Based on these findings, we incorporated a granulocyte depletion step into our standard operating procedures. We performed titrations to determine that we could use 10% of the recommended antibody cocktail to effectively deplete CD16+ granulocytes from our PBMCs (data not shown). Implementation of a granulocyte depletion step reduced our assay failure due to loss of sample integrity from 31% to 0% (Figure 4), a highly significant reduction.

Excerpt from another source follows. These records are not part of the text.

Definition _addRequest (now : Z) (key model : string) : M unit :=
  let timeWindow := getTimeWindow model in
  await reply <- zrange key;
  let firstMessageTime := head reply in
  if (falsy firstMessageTime
      || ge (sub (of_Z now) (Number_of firstMessageTime)) timeWindow)%bool then
    (* Start a new window *)
    multi_exec [DEL key; ZADD key now now; EXPIRE key (ceil (div1000 timeWindow))]
  else
    (* Add to existing window *)
    zadd key now now.

(** [_ratelimit]; [now_read] is the clock read by [getRemaining],
    [now_write] the one read by [_addRequest]. *)
Definition _ratelimit (now_read now_write : Z) (model userId : string) (isPremium : bool)
  : M RateLimitResult :=
  let storageKey := _makeStorageKey userId model in
  await budget <- getRemaining now_read userId model isPremium;
  let remaining := fst budget in
  let timeRemaining := snd budget in
  if strict_eq remaining (of_Z 0) then
    ret (mkResult false remaining timeRemaining)
  else
    await _u <- _addRequest now_write storageKey model;
    ret (mkResult true (sub remaining (of_Z 1)) None).

Definition ratelimit (now_read now_write : Z) (userId model : string) : M RateLimitResult :=
  if negb isRateLimiterEnabled then
    ret (mkResult true (of_Z (-1)) None)
  else
    let isPremium := isPremiumUser userId in
    _ratelimit now_read now_write model userId isPremium.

The mechanism by which contaminating granulocytes interfere with sample integrity, and only in the presence of Foxp3 Fixation/Permeabilization buffer, is not clear. The more extensive permeabilization of this buffer, which allows for nuclear staining, is clearly detrimental to sample integrity only in the presence of granulocytes. Limitations of the study include a lack of analysis of the functional impact of neutrophil contamination on cytokine production or activation parameters. However, it has been previously reported that neutrophils can influence T cell activation (Kalyan and Kabelitz, 2014). We have not examined the impact of this contamination on viability or function after cryopreservation, which may also be of interest. However, based on our results we have incorporated granulocyte depletion as a routine standard operating protocol when working with blood samples from clinical studies that are processed the next day. Other approaches, such as the use of CPT tubes to separate PBMCs from granulocytes and red blood cells prior to shipping may be beneficial in eliminating this granulocyte contamination when whole blood is not required for assays.